Byline: TOM BODDEN Welsh Affairs Correspondent

MORE cancer patients in Wales are surviving after one and five years, a new report showed yesterday.

Wales experienced the fastest rate of improvement in the UK for all cancer survival rates over the last 15 years, according to the first All Wales Cancer Annual Report.

The number of people surviving cancer treatment was estimated to be around 110,000 in 2009, with this expected to rise to 140,000 by 2016.

The report also said that prevention is improving, with three in every four eligible women being screened for breast cancer.

Breast Test Wales had the highest cancer detection rate of any UK breast screening programme.

The number of people accessing screening services for bowel cancer also improved, with more than 400,000 people invited for testing.

The NHS has consistently met the 31-day target for urgent treatment for patients referred to hospital for reasons other than suspected cancer.

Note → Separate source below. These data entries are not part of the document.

(** * hyperglass: query construction ([hyperglass/command/construct.py])

    A shallow embedding of the [Construct] class, which turns a validated
    looking-glass request into the command (transport "scrape") or the JSON
    payload (transport "rest") to run against a network device.

    Python strings are Rocq strings, one character per code point below 256.
    Exceptions are values of [exn]; a computation that may raise and that may
    read the command catalog lives in the monad [M], which records every
    catalog access in a trace.  The [log.debug] calls only format diagnostics
    and are left out. *)

From Stdlib Require Import Ascii String.
From stdpp Require Import base option list strings gmap.

Local Open Scope string_scope.
Local Open Scope list_scope.

(** ** Exceptions, outcomes and the access trace *)

Module Py.

(** The Python exceptions the class can let escape.  [AttributeError]
    carries the name of the attribute that was not found, [KeyError] the
    missing key, [ValueError] and [IndexError] the text they complain
    about. *)
Inductive exn :=
| ValueError (what : string)
| AttributeError (name : string)
| KeyError (key : string)
| IndexError (what : string).

Inductive outcome (A : Type) :=
| Return (a : A)
| Raise (e : exn).
Arguments Return {A} a.
Arguments Raise {A} e.

(** One event per call of [operator.attrgetter(cmd_path)(commands)]. *)
Inductive event :=
| CatalogAccess (cmd_path : string).

Definition M (A : Type) : Type := list event * outcome A.

#[global] Instance M_ret : MRet M := λ A a, ([], Return a).

#[global] Instance M_bind : MBind M := λ A B f m,
  match m with
  | (t, Return a) => let '(t', r) := f a in (t ++ t', r)
  | (t, Raise e) => (t, Raise e)
  end.

Definition raise {A} (e : exn) : M A := ([], Raise e).

Definition tell (ev : event) : M unit := ([ev], Return tt).

Definition lift {A} (o : outcome A) : M A := ([], o).

Definition trace {A} (m : M A) : list event := fst m.

Definition result {A} (m : M A) : outcome A := snd m.

(** Python truthiness of a string: the empty string is false. *)
Definition truthy (s : string) : bool := negb (String.eqb s "").

(** [getattr(obj, name)] on an object whose data attributes are the keys of
    a finite map.  The attributes that Python gives every object
    ([__class__], [__doc__], ...) are not among them: the model answers for
    the names that can only be data attributes, see [plain_name]. *)
Definition getattr {A} (obj : gmap string A) (name : string) : M A :=
  match obj !! name with
  | Some v => mret v
  | None => raise (AttributeError name)
  end.

(** [d[key]] on a dict. *)
Definition getitem {A} (d : gmap string A) (key : string) : M A :=
  match d !! key with
  | Some v => mret v
  | None => raise (KeyError key)
  end.

(** [s.split(sep)] for a one-character separator. *)
Fixpoint split (sep : ascii) (s : string) : list string :=
  match s with
  | "" => [""]
  | String c s' =>
      if Ascii.eqb c sep then "" :: split sep s'
      else match split sep s' with
           | w :: ws => String c w :: ws
           | [] => [String c ""]
           end
  end.

End Py.
Import Py.

(** ** The two versions of the Internet Protocol *)

Inductive ip_version := IPv4 | IPv6.

(** What [f"{version}"] prints for the integer 4 or 6. *)
Definition version_str (v : ip_version) : string :=
  match v with IPv4 => "4" | IPv6 => "6" end.

(** An [ipaddress.IPv4Address] or [ipaddress.IPv6Address], by its integer. *)
Inductive ip_address :=
| IPv4Address (ip : N)
| IPv6Address (ip : N).

Definition digit_char (n : N) : ascii :=
  ascii_of_N (if (n <? 10)%N then 48 + n else 87 + n).

Definition dec_octet (n : N) : string :=
  if (n <? 10)%N then String (digit_char n) ""
  else if (n <? 100)%N then
    String (digit_char (n / 10)) (String (digit_char (n mod 10)) "")
  else
    String (digit_char (n / 100))
      (String (digit_char (n / 10 mod 10)) (String (digit_char (n mod 10)) "")).

Definition hex4 (n : N) : string :=
  String (digit_char (n / 4096 mod 16))
    (String (digit_char (n / 256 mod 16))
       (String (digit_char (n / 16 mod 16)) (String (digit_char (n mod 16)) ""))).

(** [sep.join(parts)] *)
Fixpoint join (sep : string) (parts : list string) : string :=
  match parts with
  | [] => ""
  | [p] => p
  | p :: ps => p +:+ sep +:+ join sep ps
  end.

(** The [i]-th group of [width] bits of [n], counted from the low end. *)
Definition group (width : N) (n : N) (i : N) : N :=
  (N.shiftr n (width * i) mod 2 ^ width)%N.

(** The [exploded] attribute: dotted quad, or eight groups of four
    hexadecimal digits. *)
Definition exploded (a : ip_address) : string :=
  match a with
  | IPv4Address ip => join "." (map (λ i, dec_octet (group 8 ip i)) [3; 2; 1; 0]%N)
  | IPv6Address ip =>
      join ":" (map (λ i, hex4 (group 16 ip i)) [7; 6; 5; 4; 3; 2; 1; 0]%N)
  end.

(** ** [json.dumps] of a dict whose keys and values are strings

    Default options: separators [", "] and [": "], [ensure_ascii] on, keys in
    insertion order. *)

Definition dquote : ascii := "034"%char.
Definition backslash : ascii := "092"%char.

Definition json_escape_char (c : ascii) : string :=
  let n := N_of_ascii c in
  if Ascii.eqb c dquote then String backslash (String dquote "")
  else if Ascii.eqb c backslash then String backslash (String backslash "")
  else if (n =? 10)%N then String backslash "n"
  else if (n =? 13)%N then String backslash "r"
  else if (n =? 9)%N then String backslash "t"
  else if (n =? 12)%N then String backslash "f"
  else if (n =? 8)%N then String backslash "b"
  else if (32 <=? n)%N && (n <=? 126)%N then String c ""
  else String backslash ("u00" +:+
         String (digit_char (n / 16)) (String (digit_char (n mod 16)) "")).

Fixpoint json_escape (s : string) : string :=
  match s with
  | "" => ""
  | String c s' => json_escape_char c +:+ json_escape s'
  end.

Definition json_string (s : string) : string :=
  String dquote (json_escape s +:+ String dquote "").

Definition json_item (kv : string * string) : string :=
  json_string kv.1 +:+ ": " +:+ json_string kv.2.

Definition json_dumps (d : list (string * string)) : string :=
  "{" +:+ join ", " (map json_item d) +:+ "}".

(** ** Reading a payload back

    [json_loads] reads a JSON object of strings laid out as [json.dumps]
    writes it (separators [", "] and [": "], no other white space), with
    every escape of JSON in the strings. *)

Definition hex_value (c : ascii) : option N :=
  let n := N_of_ascii c in
  if (48 <=? n)%N && (n <=? 57)%N then Some (n - 48)%N
  else if (97 <=? n)%N && (n <=? 102)%N then Some (n - 87)%N
  else if (65 <=? n)%N && (n <=? 70)%N then Some (n - 55)%N
  else None.

(** The character an escape letter stands for. *)
Definition unescape (e : ascii) : option ascii :=
  if Ascii.eqb e dquote then Some dquote
  else if Ascii.eqb e backslash then Some backslash
  else if Ascii.eqb e "/" then Some "/"%char
  else if Ascii.eqb e "n" then Some "010"%char
  else if Ascii.eqb e "r" then Some "013"%char
  else if Ascii.eqb e "t" then Some "009"%char
  else if Ascii.eqb e "f" then Some "012"%char
  else if Ascii.eqb e "b" then Some "008"%char
  else None.

(** Reads a string from just after its opening quote: the decoded text and
    what follows the closing quote. *)
Fixpoint json_read_string (s : string) : option (string * string) :=
  match s with
  | "" => None
  | String c rest =>
      if Ascii.eqb c dquote then Some ("", rest)
      else if Ascii.eqb c backslash then
        match rest with
        | "" => None
        | String e rest1 =>
            if Ascii.eqb e "u" then
              match rest1 with
              | String z1 (String z2 (String h (String l rest2))) =>
                  if Ascii.eqb z1 "0" && Ascii.eqb z2 "0" then
                    match hex_value h, hex_value l, json_read_string rest2 with
                    | Some a, Some b, Some (d, r) =>
                        Some (String (ascii_of_N (16 * a + b)) d, r)
                    | _, _, _ => None
                    end
                  else None
              | _ => None
              end
            else
              match unescape e, json_read_string rest1 with
              | Some x, Some (d, r) => Some (String x d, r)
              | _, _ => None
              end
        end
      else if (N_of_ascii c <? 32)%N then None
      else
        match json_read_string rest with
        | Some (d, r) => Some (String c d, r)
        | None => None
        end
  end.

Fixpoint strip_prefix (p s : string) : option string :=
  match p, s with
  | "", _ => Some s
  | String a p', String b s' =>
      if Ascii.eqb a b then strip_prefix p' s' else None
  | String _ _, "" => None
  end.

Definition json_read_item (s : string) : option ((string * string) * string) :=
  s1 ← strip_prefix (String dquote "") s;
  '(k, s2) ← json_read_string s1;
  s3 ← strip_prefix (": " +:+ String dquote "") s2;
  '(v, s4) ← json_read_string s3;
  Some ((k, v), s4).

Fixpoint json_read_items (fuel : nat) (s : string)
    : option (list (string * string)) :=
  match fuel with
  | O => None
  | S fuel' =>
      '(kv, rest) ← json_read_item s;
      if String.eqb rest "}" then Some [kv]
      else
        rest' ← strip_prefix ", " rest;
        items ← json_read_items fuel' rest';
        Some (kv :: items)
  end.

Definition json_loads (s : string) : option (list (string * string)) :=
  body ← strip_prefix "{" s;
  if String.eqb body "}" then Some []
  else json_read_items (String.length s) body.

(** ** Configuration objects *)

(** Modelled from the spec: the AFI record, one of the classes of
    [hyperglass.configuration], which are not part of this file.  It has
    three string fields. *)
Record Afi := {
  afi_name : string;
  vrf_name : string;
  source_address : string;
}.

Module Device.

(** Modelled from the spec: the device object of
    [hyperglass.configuration].  [vrfs] is an object with one attribute per
    VRF name, and a VRF has one attribute per address family ("ipv4",
    "ipv6"), an AFI record; [commands] is the name of the device's command
    set.  [attrs] holds the other attributes of the device, the ones that
    [get_src] reaches by name. *)
Record t := {
  vrfs : gmap string (gmap string Afi);
  commands : string;
  attrs : gmap string ip_address;
}.

End Device.

(** Modelled from the spec: the command catalog, the object [commands] of
    [hyperglass.configuration], a nested mapping from platform to cmd_type
    to query_type to template string. *)
Abbreviation Catalog := (gmap string (gmap string (gmap string string))).

(** The objects met while walking an attribute path into the catalog. *)
Inductive node :=
| NCommands (c : Catalog)
| NPlatform (p : gmap string (gmap string string))
| NCmdType (q : gmap string string)
| NTemplate (t : string).

Definition lookup_attr {A} (wrap : A → node) (obj : gmap string A)
    (name : string) : outcome node :=
  match obj !! name with
  | Some v => Return (wrap v)
  | None => Raise (AttributeError name)
  end.

(** [getattr] on a catalog object, for its data attributes; a template
    string has none.  As for [getattr], the attributes of every object and
    the methods of every string are left out, so the model answers for paths
    of three names that can only be data attributes, see [plain_name]. *)
Definition node_getattr (o : node) (name : string) : outcome node :=
  match o with
  | NCommands c => lookup_attr NPlatform c name
  | NPlatform p => lookup_attr NCmdType p name
  | NCmdType q => lookup_attr NTemplate q name
  | NTemplate _ => Raise (AttributeError name)
  end.

Fixpoint walk (names : list string) (obj : node) : outcome node :=
  match names with
  | [] => Return obj
  | name :: rest =>
      match node_getattr obj name with
      | Return obj' => walk rest obj'
      | Raise e => Raise e
      end
  end.

(** The name at which [walk] raises, if it does. *)
Fixpoint first_missing (names : list string) (obj : node) : option string :=
  match names with
  | [] => None
  | name :: rest =>
      match node_getattr obj name with
      | Return obj' => first_missing rest obj'
      | Raise _ => Some name
      end
  end.

(** [operator.attrgetter(attr)(obj)]: the path is split at every dot. *)
Definition attrgetter (attr : string) (obj : node) : outcome node :=
  walk (split "." attr) obj.

(** Whether the character [c] occurs in [s]. *)
Fixpoint mem_char (c : ascii) (s : string) : bool :=
  match s with
  | "" => false
  | String c' s' => Ascii.eqb c' c || mem_char c s'
  end.

(** A name that can only be a data attribute: it has no dot, so that
    [attrgetter] does not split it, and it does not begin with an
    underscore, as the attributes that Python gives every object do.  The
    four values of [cmd_type] and the five tags are such names. *)
Definition plain_name (s : string) : bool :=
  negb (mem_char "." s) &&
  match s with
  | String c _ => negb (Ascii.eqb c "_")
  | "" => true
  end.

The NHS was also on track to meet a target of 20% of patients consenting to donate tissue to the Wales Cancer Bank, which allows scientists to undertake research into cancer prevention and cure. But there remained inequalities and the Welsh Government is concerned about the high number of people who develop or die from cancer among more deprived communities.

Health minister Lesley Griffiths said yesterday: "The hard work of NHS staff together with continued investment and new, faster treatment means Wales has witnessed the biggest rate of improvement for cancer survival in the UK. Cancer is still Wales''s biggest killer disease, however, and there is more to do."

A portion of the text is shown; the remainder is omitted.